▶ [Supplied data]:

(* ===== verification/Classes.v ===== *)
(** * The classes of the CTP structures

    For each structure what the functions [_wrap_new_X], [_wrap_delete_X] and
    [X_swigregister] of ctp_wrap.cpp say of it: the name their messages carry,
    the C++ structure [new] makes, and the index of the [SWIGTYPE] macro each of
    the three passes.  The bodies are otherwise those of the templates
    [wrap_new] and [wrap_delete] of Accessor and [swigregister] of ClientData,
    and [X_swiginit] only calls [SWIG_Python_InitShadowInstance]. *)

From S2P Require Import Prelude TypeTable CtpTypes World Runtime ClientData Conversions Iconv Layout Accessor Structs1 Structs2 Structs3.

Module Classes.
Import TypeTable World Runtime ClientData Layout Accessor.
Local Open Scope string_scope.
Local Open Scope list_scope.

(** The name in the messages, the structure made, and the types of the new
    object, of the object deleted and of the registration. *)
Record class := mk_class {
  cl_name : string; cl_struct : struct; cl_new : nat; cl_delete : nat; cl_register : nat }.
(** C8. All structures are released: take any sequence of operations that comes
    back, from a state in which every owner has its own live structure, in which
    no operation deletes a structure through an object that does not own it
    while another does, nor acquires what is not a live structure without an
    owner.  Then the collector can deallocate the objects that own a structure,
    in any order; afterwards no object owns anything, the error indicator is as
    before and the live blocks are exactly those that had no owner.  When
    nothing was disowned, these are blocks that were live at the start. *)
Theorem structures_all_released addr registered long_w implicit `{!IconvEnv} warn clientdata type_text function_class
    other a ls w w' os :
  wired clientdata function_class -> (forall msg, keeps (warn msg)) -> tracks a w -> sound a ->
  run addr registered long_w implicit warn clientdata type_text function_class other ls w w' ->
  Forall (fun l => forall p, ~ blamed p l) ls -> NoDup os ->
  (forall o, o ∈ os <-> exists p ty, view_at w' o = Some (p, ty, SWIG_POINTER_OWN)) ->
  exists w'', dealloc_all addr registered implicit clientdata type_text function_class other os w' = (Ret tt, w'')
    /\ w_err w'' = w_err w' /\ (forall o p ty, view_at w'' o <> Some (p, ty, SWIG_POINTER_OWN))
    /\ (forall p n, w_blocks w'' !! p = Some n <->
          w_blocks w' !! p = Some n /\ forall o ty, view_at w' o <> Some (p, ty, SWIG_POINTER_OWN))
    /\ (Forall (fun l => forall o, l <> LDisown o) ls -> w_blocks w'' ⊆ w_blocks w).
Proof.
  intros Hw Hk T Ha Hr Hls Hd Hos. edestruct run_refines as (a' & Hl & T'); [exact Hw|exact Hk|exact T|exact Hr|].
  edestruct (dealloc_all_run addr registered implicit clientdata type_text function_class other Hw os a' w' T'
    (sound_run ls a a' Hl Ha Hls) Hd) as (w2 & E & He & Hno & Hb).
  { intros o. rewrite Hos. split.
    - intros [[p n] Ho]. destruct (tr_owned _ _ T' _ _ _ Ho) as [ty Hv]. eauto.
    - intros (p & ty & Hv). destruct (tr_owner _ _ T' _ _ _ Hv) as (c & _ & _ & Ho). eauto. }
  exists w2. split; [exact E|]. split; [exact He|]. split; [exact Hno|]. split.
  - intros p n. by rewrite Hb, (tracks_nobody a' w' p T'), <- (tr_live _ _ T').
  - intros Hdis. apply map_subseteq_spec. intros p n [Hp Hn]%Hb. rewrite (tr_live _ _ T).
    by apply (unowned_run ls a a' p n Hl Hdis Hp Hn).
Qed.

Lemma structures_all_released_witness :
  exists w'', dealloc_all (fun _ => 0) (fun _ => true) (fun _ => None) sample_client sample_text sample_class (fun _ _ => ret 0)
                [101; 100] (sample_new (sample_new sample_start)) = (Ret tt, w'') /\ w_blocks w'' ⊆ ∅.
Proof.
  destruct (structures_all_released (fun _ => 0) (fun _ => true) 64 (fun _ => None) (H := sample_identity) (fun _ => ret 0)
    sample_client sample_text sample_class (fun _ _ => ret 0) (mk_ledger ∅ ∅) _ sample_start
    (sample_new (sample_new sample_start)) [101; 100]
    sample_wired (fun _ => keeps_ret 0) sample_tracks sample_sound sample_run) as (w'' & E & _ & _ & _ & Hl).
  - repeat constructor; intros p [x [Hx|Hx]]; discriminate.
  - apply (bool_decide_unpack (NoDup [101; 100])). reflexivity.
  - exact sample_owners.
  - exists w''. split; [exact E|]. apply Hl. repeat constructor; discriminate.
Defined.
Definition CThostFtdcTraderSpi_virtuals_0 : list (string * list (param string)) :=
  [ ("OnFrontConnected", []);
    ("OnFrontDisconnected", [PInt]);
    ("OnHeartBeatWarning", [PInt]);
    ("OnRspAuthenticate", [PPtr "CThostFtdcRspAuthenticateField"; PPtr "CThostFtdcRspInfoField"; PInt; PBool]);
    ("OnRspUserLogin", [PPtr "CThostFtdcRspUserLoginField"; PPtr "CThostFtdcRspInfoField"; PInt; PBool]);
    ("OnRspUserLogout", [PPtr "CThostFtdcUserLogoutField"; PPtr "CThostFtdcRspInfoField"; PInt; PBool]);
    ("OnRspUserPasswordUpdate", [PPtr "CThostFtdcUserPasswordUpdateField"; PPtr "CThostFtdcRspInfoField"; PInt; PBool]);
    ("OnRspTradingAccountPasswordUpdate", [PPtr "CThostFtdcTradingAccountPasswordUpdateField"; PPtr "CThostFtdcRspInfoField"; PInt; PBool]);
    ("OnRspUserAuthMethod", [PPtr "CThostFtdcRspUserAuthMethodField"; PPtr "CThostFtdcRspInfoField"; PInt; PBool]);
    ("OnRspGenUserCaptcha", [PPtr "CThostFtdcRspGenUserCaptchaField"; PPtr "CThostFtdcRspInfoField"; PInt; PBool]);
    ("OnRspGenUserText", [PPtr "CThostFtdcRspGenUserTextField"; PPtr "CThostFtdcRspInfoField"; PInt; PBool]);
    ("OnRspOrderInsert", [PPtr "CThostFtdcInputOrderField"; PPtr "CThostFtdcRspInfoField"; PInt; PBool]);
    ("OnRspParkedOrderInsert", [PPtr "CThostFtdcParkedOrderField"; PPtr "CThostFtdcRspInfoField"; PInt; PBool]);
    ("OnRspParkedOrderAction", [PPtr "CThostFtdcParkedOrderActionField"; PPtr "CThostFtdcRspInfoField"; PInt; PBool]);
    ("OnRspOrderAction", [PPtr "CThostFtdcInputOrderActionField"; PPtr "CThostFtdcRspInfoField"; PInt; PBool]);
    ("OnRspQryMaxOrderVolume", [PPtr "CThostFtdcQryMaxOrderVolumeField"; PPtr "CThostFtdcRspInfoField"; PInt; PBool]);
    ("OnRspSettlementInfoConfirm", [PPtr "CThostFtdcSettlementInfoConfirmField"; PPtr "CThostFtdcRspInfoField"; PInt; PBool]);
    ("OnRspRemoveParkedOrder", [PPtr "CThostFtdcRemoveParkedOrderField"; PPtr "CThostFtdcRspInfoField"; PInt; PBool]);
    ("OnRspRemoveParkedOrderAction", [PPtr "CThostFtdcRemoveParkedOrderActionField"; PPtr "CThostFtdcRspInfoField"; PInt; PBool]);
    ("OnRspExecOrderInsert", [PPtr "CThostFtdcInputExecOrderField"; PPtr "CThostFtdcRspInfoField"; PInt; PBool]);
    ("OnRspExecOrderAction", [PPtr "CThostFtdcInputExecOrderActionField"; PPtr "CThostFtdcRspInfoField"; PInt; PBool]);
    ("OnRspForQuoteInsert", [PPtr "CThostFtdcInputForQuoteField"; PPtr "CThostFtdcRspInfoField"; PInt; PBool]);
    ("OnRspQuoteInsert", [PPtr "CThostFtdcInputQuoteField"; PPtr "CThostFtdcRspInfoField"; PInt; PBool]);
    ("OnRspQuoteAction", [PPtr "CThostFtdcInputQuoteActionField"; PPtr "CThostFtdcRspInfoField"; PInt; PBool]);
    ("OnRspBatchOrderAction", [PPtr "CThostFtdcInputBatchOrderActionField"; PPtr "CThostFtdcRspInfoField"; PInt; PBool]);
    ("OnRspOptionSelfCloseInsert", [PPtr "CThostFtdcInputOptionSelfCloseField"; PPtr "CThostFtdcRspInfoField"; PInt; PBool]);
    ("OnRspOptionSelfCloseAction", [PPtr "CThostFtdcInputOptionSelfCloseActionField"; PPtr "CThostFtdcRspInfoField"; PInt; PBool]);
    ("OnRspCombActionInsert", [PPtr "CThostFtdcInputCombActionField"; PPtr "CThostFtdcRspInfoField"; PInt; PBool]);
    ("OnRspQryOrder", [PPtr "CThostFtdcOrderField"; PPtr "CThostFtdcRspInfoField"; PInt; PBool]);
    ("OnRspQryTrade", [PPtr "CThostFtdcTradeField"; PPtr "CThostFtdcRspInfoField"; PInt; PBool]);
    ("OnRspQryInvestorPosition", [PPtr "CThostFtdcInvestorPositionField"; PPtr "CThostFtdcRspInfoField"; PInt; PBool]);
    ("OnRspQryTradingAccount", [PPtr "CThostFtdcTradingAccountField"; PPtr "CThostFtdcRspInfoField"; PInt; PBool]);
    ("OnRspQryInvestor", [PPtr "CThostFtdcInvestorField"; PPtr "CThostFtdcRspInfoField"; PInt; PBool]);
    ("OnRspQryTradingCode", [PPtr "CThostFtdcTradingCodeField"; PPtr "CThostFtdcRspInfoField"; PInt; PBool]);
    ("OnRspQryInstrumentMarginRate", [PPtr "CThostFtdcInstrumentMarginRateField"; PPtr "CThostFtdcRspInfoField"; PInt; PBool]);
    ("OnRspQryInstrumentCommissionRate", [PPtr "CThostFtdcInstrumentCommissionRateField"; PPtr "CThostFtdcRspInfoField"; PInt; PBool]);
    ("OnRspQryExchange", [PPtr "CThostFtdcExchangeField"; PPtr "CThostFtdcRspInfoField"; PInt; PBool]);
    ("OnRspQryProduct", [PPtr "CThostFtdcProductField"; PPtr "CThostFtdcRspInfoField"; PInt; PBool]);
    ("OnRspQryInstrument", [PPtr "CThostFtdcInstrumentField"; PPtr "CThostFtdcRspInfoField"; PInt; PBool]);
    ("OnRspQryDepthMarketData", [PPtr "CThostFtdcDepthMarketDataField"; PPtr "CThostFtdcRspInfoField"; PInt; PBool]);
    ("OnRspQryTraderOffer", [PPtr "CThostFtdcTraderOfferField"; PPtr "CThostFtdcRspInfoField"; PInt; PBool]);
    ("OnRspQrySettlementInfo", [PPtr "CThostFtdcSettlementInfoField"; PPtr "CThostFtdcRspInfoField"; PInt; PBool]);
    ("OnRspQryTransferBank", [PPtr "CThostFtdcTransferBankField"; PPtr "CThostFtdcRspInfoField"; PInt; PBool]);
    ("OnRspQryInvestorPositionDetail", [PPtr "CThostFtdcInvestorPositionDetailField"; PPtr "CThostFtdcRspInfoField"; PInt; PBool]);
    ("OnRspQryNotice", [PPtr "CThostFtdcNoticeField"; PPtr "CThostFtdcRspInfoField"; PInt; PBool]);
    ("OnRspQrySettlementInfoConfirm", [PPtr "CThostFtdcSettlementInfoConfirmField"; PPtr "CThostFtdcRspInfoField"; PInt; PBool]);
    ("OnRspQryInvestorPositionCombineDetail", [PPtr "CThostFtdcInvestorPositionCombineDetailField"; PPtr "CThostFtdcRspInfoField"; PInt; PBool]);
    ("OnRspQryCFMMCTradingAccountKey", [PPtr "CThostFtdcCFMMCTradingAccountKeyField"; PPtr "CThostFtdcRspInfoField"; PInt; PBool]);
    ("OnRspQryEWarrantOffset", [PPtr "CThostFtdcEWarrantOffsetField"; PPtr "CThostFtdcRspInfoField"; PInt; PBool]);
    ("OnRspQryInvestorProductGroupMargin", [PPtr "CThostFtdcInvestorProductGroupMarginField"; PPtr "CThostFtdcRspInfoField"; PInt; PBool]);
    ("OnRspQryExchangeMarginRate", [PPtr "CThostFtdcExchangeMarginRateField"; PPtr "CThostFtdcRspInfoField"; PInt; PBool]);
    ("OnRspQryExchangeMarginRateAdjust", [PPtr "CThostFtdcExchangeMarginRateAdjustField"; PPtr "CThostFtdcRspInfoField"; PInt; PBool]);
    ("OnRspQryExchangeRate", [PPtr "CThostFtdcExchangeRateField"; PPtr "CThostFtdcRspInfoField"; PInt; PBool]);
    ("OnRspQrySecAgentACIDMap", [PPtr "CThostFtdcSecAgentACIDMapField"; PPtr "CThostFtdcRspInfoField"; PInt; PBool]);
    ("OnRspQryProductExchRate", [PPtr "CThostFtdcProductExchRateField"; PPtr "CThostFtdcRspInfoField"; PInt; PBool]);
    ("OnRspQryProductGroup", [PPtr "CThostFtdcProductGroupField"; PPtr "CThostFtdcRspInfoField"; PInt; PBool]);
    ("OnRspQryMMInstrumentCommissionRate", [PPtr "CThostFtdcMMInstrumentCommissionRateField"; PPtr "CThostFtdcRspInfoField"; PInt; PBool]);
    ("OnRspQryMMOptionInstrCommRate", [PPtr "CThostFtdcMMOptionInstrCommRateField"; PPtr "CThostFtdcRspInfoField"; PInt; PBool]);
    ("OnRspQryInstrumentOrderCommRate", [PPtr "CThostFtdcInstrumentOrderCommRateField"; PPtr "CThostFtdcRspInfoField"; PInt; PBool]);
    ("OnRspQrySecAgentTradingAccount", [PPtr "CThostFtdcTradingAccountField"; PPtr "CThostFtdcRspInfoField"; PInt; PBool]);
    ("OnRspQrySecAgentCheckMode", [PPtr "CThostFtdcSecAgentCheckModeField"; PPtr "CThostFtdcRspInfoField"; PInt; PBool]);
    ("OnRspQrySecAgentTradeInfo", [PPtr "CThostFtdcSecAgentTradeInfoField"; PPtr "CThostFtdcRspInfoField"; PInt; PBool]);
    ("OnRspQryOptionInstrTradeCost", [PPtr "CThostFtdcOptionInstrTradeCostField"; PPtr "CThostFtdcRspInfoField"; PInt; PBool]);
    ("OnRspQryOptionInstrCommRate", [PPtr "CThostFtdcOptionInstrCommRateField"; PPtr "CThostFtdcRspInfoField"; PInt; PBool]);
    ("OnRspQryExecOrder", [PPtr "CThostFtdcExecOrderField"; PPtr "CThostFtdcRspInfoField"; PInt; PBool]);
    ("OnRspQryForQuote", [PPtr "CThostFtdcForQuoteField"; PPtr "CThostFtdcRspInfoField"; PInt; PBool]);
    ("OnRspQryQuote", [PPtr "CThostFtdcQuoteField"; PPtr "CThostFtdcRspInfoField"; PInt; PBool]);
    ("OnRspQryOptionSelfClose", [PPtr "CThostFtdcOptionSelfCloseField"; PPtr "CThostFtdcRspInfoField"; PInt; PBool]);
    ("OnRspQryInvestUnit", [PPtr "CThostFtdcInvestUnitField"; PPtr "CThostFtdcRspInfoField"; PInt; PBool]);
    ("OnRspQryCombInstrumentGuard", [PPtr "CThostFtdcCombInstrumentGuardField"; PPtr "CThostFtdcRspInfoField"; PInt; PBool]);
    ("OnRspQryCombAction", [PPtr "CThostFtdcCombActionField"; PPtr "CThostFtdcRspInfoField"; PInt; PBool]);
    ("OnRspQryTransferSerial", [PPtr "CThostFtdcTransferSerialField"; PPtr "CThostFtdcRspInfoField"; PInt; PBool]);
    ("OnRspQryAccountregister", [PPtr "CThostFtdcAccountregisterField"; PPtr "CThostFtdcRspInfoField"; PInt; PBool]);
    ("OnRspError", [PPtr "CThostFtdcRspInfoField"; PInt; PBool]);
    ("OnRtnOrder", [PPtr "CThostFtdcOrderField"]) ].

▶ [What the task requires]: Only one stretch of the records above is wanted: the lines between the one holding "Forall (fun l => forall p, ~" and the one holding "p = Some n <->", inclusive, reproduced exactly.

▶ [Exercise answer]:
  Forall (fun l => forall p, ~ blamed p l) ls -> NoDup os ->
  (forall o, o ∈ os <-> exists p ty, view_at w' o = Some (p, ty, SWIG_POINTER_OWN)) ->
  exists w'', dealloc_all addr registered implicit clientdata type_text function_class other os w' = (Ret tt, w'')
    /\ w_err w'' = w_err w' /\ (forall o p ty, view_at w'' o <> Some (p, ty, SWIG_POINTER_OWN))
    /\ (forall p n, w_blocks w'' !! p = Some n <->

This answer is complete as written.